Task:
Your answer must consist of exactly the lines below, starting with the line with "(** ** Witness and counterexamples *)" and going on through the line with "(** The AFU", and nothing else.

::: Supplied records

(** C22: a run of the utility as root, with a device and a file of whole words,
    behind a HWICAP block whose FIFO holds 17 words and whose port takes 17 words
    between two accesses.  It returns 0; the port has received the words of the
    file, most significant byte first, in order and once each, and every one of
    them while the four shut-down managers were set and the AFU in reset.  At the
    end they are released, the map is gone and every descriptor is closed. *)
Theorem main_programs argc opts devname f bytes (x : prog) :
  uid env = 0 \/ euid env = 0 -> parseArguments argc opts = Arguments_ (Some f) (Some devname) true ->
  let fd := open_ret env ("/sys/bus/pci/devices/" ++ devname ++ "/resource0") in
  0 < fd -> fd ∉ open_fds x -> fstat_ret env <> -1 -> mmap_ret env = Some p ->
  pr_file env f = Some bytes -> file_bytes bytes -> (length bytes mod 4 = 0)%nat -> Z.of_nat (length bytes) < 2 ^ 32 ->
  c_map conf = p -> cconf (hw x) = conf -> started (hw x) = false -> cfifo (hw x) = [] -> port (hw x) = before ->
  main env argc opts x =
    Some (0, App (Card conf 0 0 0 0 3 [] (before ++ map (pair true) (words bytes)) false) fd (Some p) false
               (open_fds x) (bad_close x)).
Proof.
  intros Huid Hargs fd Hfd Hnew Hstat Hmmap Hf Hb Hmod Hlen Hmap Hc Hst Hq Hport. unfold main.
  assert (istrue (uid env) && istrue (euid env) = false) as ->.
  { apply andb_false_iff. destruct Huid as [->| ->]; auto. }
  rewrite Hargs. cbn [isValid negb devIdx infile].
  set (x1 := App (hw x) fd (Some p) true (fd :: open_fds x) (bad_close x)).
  assert (ICAP_new env devname x = Some (tt, x1)) as Hnewrun.
  { unfold ICAP_new, mapDevice. cbn [kbind kmod]. change (_ ++ "/resource" ++ BAR_INDEX)%string with (devname ++ "/resource0")%string.
    fold fd. rewrite (proj2 (Z.ltb_lt 0 fd)) by done. cbn [kbind kmod]. rewrite (proj2 (Z.eqb_neq _ _) Hstat), Hmmap. done. }
  rewrite (kbind_run (deref (Some devname)) _ x devname x eq_refl), (kbind_run (deref (Some f)) _ x f x eq_refl).
  rewrite (kbind_run _ _ _ _ _ Hnewrun).
  assert (mapped_at x1) as Hm1 by (split; [done|]; cbn; by rewrite Hc).
  rewrite (kbind_run _ _ _ _ _ (program_run f bytes x1 Hf Hb Hmod Hlen Hm1 Hc Hst Hq Hport)).
  match goal with |- context [set_hw ?c x1] => change (set_hw c x1) with (App c fd (Some p) true (fd :: open_fds x) (bad_close x)) end.
  by rewrite (kbind_run _ _ _ _ _ (delete_run _ fd (Some p) true (open_fds x) (bad_close x) eq_refl Hfd Hnew)).
Qed.
End Run.

(** ** Witness and counterexamples *)

Definition demo_bits : list Z := [0xaa; 0x99; 0x55; 0x66; 0x20; 0; 0; 0].
Definition demo_host (bits : list Z) : host :=
  Host 0 0 (fun _ => 3) 0 (Some 0x7f0000000000) (fun _ => Some bits).
Definition demo_card (depth rate : nat) : card :=
  Card (CardConf 0x7f0000000000 depth rate) 0 0 0 0 3 [] [] false.
Definition demo_prog (depth rate : nat) : icap_app card := App (demo_card depth rate) 0 None false [0; 1; 2] false.
Definition demo_opts : list option_of := [Opt_d "0000:03:00.0"; Opt_f "partial.bin"].

Lemma main_programs_witness :
  main (demo_host demo_bits) 5 demo_opts (demo_prog 1024 64) =
    Some (0, App (Card (CardConf 0x7f0000000000 1024 64) 0 0 0 0 3 [] [(true, 0xaa995566); (true, 0x20000000)] false) 3
               (Some 0x7f0000000000) false [0; 1; 2] false).
Proof.
  apply (main_programs (demo_host demo_bits) 0x7f0000000000 ltac:(by vm_compute) (CardConf 0x7f0000000000 1024 64) []
    ltac:(cbn; lia) ltac:(cbn; lia) 5 demo_opts "0000:03:00.0" "partial.bin" demo_bits (demo_prog 1024 64)); try done.
  - by left.
  - apply (bool_decide_unpack _). by vm_compute.
  - repeat constructor; lia.
Defined.

(** What reached the port, and whether the AFU was shut off. *)
Definition port_after (depth rate words : nat) : option (list (bool * Z)) :=
  option_map (fun r => port (hw (snd r)))
    (main (demo_host (repeat 0 (4 * (words - 1)) ++ [0; 0; 0; 1])) 5 demo_opts (demo_prog depth rate)).

(** The first start follows the 17th word, so a FIFO of 16 loses it. *)
Lemma small_fifo_loses_word : option_map (map snd) (port_after 16 64 17) = Some (repeat 0 16).
Proof. by vm_compute. Qed.

(** The AFU is released without waiting for the block: a port that takes one word
    at a time configures the rest with the AFU running. *)
Lemma slow_port_not_isolated :
  option_map (map fst) (port_after 64 1 10) = Some [true; false; false; false; false].
Proof. by vm_compute. Qed.

(** A file that is not made of words is read past its end; and when the device
    cannot be opened the writes go through a pointer that was never set. *)
Lemma odd_file_overreads : main (demo_host [0; 0; 0; 0; 0]) 5 demo_opts (demo_prog 1024 64) = None.
Proof. by vm_compute. Qed.
Lemma failed_open_oops :
  main (Host 0 0 (fun _ => -1) 0 None (fun _ => Some demo_bits)) 5 demo_opts (demo_prog 1024 64) = None.
Proof. by vm_compute. Qed.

::::::

Answer:
(** ** Witness and counterexamples *)

Definition demo_bits : list Z := [0xaa; 0x99; 0x55; 0x66; 0x20; 0; 0; 0].
Definition demo_host (bits : list Z) : host :=
  Host 0 0 (fun _ => 3) 0 (Some 0x7f0000000000) (fun _ => Some bits).
Definition demo_card (depth rate : nat) : card :=
  Card (CardConf 0x7f0000000000 depth rate) 0 0 0 0 3 [] [] false.
Definition demo_prog (depth rate : nat) : icap_app card := App (demo_card depth rate) 0 None false [0; 1; 2] false.
Definition demo_opts : list option_of := [Opt_d "0000:03:00.0"; Opt_f "partial.bin"].

Lemma main_programs_witness :
  main (demo_host demo_bits) 5 demo_opts (demo_prog 1024 64) =
    Some (0, App (Card (CardConf 0x7f0000000000 1024 64) 0 0 0 0 3 [] [(true, 0xaa995566); (true, 0x20000000)] false) 3
               (Some 0x7f0000000000) false [0; 1; 2] false).
Proof.
  apply (main_programs (demo_host demo_bits) 0x7f0000000000 ltac:(by vm_compute) (CardConf 0x7f0000000000 1024 64) []
    ltac:(cbn; lia) ltac:(cbn; lia) 5 demo_opts "0000:03:00.0" "partial.bin" demo_bits (demo_prog 1024 64)); try done.
  - by left.
  - apply (bool_decide_unpack _). by vm_compute.
  - repeat constructor; lia.
Defined.

(** What reached the port, and whether the AFU was shut off. *)
Definition port_after (depth rate words : nat) : option (list (bool * Z)) :=
  option_map (fun r => port (hw (snd r)))
    (main (demo_host (repeat 0 (4 * (words - 1)) ++ [0; 0; 0; 1])) 5 demo_opts (demo_prog depth rate)).

(** The first start follows the 17th word, so a FIFO of 16 loses it. *)
Lemma small_fifo_loses_word : option_map (map snd) (port_after 16 64 17) = Some (repeat 0 16).
Proof. by vm_compute. Qed.

(** The AFU is released without waiting for the block: a port that takes one word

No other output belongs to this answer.